## WHAT YOU WILL DO
Restate word for word the lines of the data below, from the first through the one that has "Proof. unfold info_ok, in_range, U32.".

--- MATERIAL FOR THE TASK ---

(* ===== verification/SystemFacts.v ===== *)
(** * frame_system: the reference counters

    The invariant of the account map, that every reference operation keeps it,
    and the specification of the [StoredMap] the balances are kept in: what a
    write does to the data, the counters and the other accounts. *)

From S2P Require Import Prelude System.

Section Refs.
Context {P : Profile} {S AD Ev ME : Type}.
Context `{!Default AD, !EqDecision AD, !From SystemEvent Ev, !HasSystem S AD Ev}.
Implicit Types (s t : S) (who b : AccountId) (a : AccountInfo AD).
Local Abbreviation E := (DispatchError ME).

(** The counters are [u32]s; an account that others depend on, or that holds
    data, has a provider. *)
Definition info_ok a : Prop :=
  in_range U32 (consumers a) /\ in_range U32 (providers a) /\ in_range U32 (sufficients a) /\
  (0 < consumers a -> 0 < providers a) /\
  (data a <> default_value -> 0 < providers a).

Definition SysInv s : Prop := forall who a, Account (sys s) !! who = Some a -> info_ok a.

(** [t] is [s] with the entry of [who] replaced, up to the event log. *)
Definition only_account who s t : Prop :=
  (forall b, b <> who -> Account (sys t) !! b = Account (sys s) !! b) /\
  Number (sys t) = Number (sys s) /\
  exists y, t = set_sys y s.

(** The same, and the data of [who] is [d]. *)
Definition data_put who (d : AD) s t : Prop :=
  only_account who s t /\ stored_get who t = d /\ SysInv t.

Lemma info_ok_default : info_ok default_info.
Proof. unfold info_ok, in_range, U32. simpl. by repeat split. Qed.

Lemma account_info_ok s who : SysInv s -> info_ok (account_info who s).
Proof.
  intros Hs. unfold account_info. destruct (Account (sys s) !! who) as [a|] eqn:Ha; simpl.
  - by eapply Hs.
  - apply info_ok_default.
Qed.

Lemma account_info_eq s t who :
  Account (sys s) !! who = Account (sys t) !! who -> account_info who s = account_info who t.
Proof. unfold account_info. by intros ->. Qed.

(* --------------------------------------------------------------------- *)
(** *** The primitive writes *)

Lemma lookup_put_info who b a s :
  Account (sys (put_info who a s)) !! b = if decide (b = who) then Some a else Account (sys s) !! b.
Proof.
  unfold put_info. rewrite sys_set. simpl. rewrite lookup_insert.
  repeat case_decide; congruence.
Qed.

Lemma lookup_remove_info who b s :
  Account (sys (remove_info who s)) !! b = if decide (b = who) then None else Account (sys s) !! b.
Proof.
  unfold remove_info. rewrite sys_set. simpl. rewrite lookup_delete.
  repeat case_decide; congruence.
Qed.

Lemma account_info_put who b a s :
  account_info b (put_info who a s) = if decide (b = who) then a else account_info b s.
Proof. unfold account_info. rewrite lookup_put_info. by case_decide. Qed.

Lemma account_info_remove who b s :
  account_info b (remove_info who s) = if decide (b = who) then default_info else account_info b s.
Proof. unfold account_info. rewrite lookup_remove_info. by case_decide. Qed.

Lemma Account_log_event (e : Ev) (y : SystemState AD Ev) : Account (log_event e y) = Account y.
Proof. unfold log_event. by repeat case_match. Qed.

Lemma Number_log_event (e : Ev) (y : SystemState AD Ev) : Number (log_event e y) = Number y.
Proof. unfold log_event. by repeat case_match. Qed.

Lemma only_account_refl who s : only_account who s s.
Proof. split; [done|]. split; [done|]. exists (sys s). by rewrite set_sys_sys. Qed.

Lemma only_account_trans who s t u :
  only_account who s t -> only_account who t u -> only_account who s u.
Proof.
  intros (H1 & H2 & y & ->) (H3 & H4 & z & ->). split; [|split].
  - intros b Hb. by rewrite H3, H1.
  - by rewrite H4, H2.
  - exists z. by rewrite set_sys_set.
Qed.

Lemma only_account_put who a s : only_account who s (put_info who a s).
Proof.
  split; [|split].
  - intros b Hb. by rewrite lookup_put_info, decide_False.
  - unfold put_info. by rewrite sys_set.
  - by eexists.
Qed.

Lemma only_account_remove who s : only_account who s (remove_info who s).
Proof.
  split; [|split].
  - intros b Hb. by rewrite lookup_remove_info, decide_False.
  - unfold remove_info. by rewrite sys_set.
  - by eexists.
Qed.

Lemma only_account_event who (e : Ev) s : only_account who s (set_sys (log_event e (sys s)) s).
Proof.
  split; [|split]; [|by rewrite sys_set, Number_log_event|by eexists].
  intros b _. by rewrite sys_set, Account_log_event.
Qed.

Lemma SysInv_put who a s : SysInv s -> info_ok a -> SysInv (put_info who a s).
Proof.
  intros Hs Ha b x. rewrite lookup_put_info. case_decide; [by intros [= <-]|apply Hs].
Qed.

Lemma SysInv_remove who s : SysInv s -> SysInv (remove_info who s).
Proof. intros Hs b x. rewrite lookup_remove_info. case_decide; [done|apply Hs]. Qed.

Lemma SysInv_event (e : Ev) s : SysInv s -> SysInv (set_sys (log_event e (sys s)) s).
Proof. intros Hs b x. rewrite sys_set, Account_log_event. apply Hs. Qed.

End Refs.

#[export] Hint Resolve SysInv_put SysInv_remove SysInv_event only_account_refl
  only_account_put only_account_remove only_account_event account_info_ok : frame.

(* ===================================================================== *)
(** ** The operations on the counters *)
Section Counters.
Context {P : Profile} {S AD Ev ME : Type}.
Context `{!Default AD, !EqDecision AD, !From SystemEvent Ev, !HasSystem S AD Ev}.
Implicit Types (s t : S) (who b : AccountId) (a : AccountInfo AD).
Local Abbreviation E := (DispatchError ME).

Lemma wp_deposit_event (e : Ev) (Q : unit -> S -> Prop) (R : E -> S -> Prop) s :
  Q tt (set_sys (log_event e (sys s)) s) -> wp (deposit_event e) Q R s.
Proof. done. Qed.

Lemma account_info_event who (e : Ev) s :
  account_info who (set_sys (log_event e (sys s)) s) = account_info who s.
Proof. apply account_info_eq. by rewrite sys_set, Account_log_event. Qed.

Lemma info_ok_set_providers n a :
  info_ok a -> in_range U32 n -> (0 < providers a -> 0 < n) -> info_ok (set_providers n a).
Proof. unfold info_ok, in_range. simpl. naive_solver lia. Qed.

---

## RESULT FOR THIS EXERCISE
(* ===== verification/SystemFacts.v ===== *)
(** * frame_system: the reference counters

    The invariant of the account map, that every reference operation keeps it,
    and the specification of the [StoredMap] the balances are kept in: what a
    write does to the data, the counters and the other accounts. *)

From S2P Require Import Prelude System.

Section Refs.
Context {P : Profile} {S AD Ev ME : Type}.
Context `{!Default AD, !EqDecision AD, !From SystemEvent Ev, !HasSystem S AD Ev}.
Implicit Types (s t : S) (who b : AccountId) (a : AccountInfo AD).
Local Abbreviation E := (DispatchError ME).

(** The counters are [u32]s; an account that others depend on, or that holds
    data, has a provider. *)
Definition info_ok a : Prop :=
  in_range U32 (consumers a) /\ in_range U32 (providers a) /\ in_range U32 (sufficients a) /\
  (0 < consumers a -> 0 < providers a) /\
  (data a <> default_value -> 0 < providers a).

Definition SysInv s : Prop := forall who a, Account (sys s) !! who = Some a -> info_ok a.

(** [t] is [s] with the entry of [who] replaced, up to the event log. *)
Definition only_account who s t : Prop :=
  (forall b, b <> who -> Account (sys t) !! b = Account (sys s) !! b) /\
  Number (sys t) = Number (sys s) /\
  exists y, t = set_sys y s.

(** The same, and the data of [who] is [d]. *)
Definition data_put who (d : AD) s t : Prop :=
  only_account who s t /\ stored_get who t = d /\ SysInv t.

Lemma info_ok_default : info_ok default_info.
Proof. unfold info_ok, in_range, U32. simpl. by repeat split. Qed.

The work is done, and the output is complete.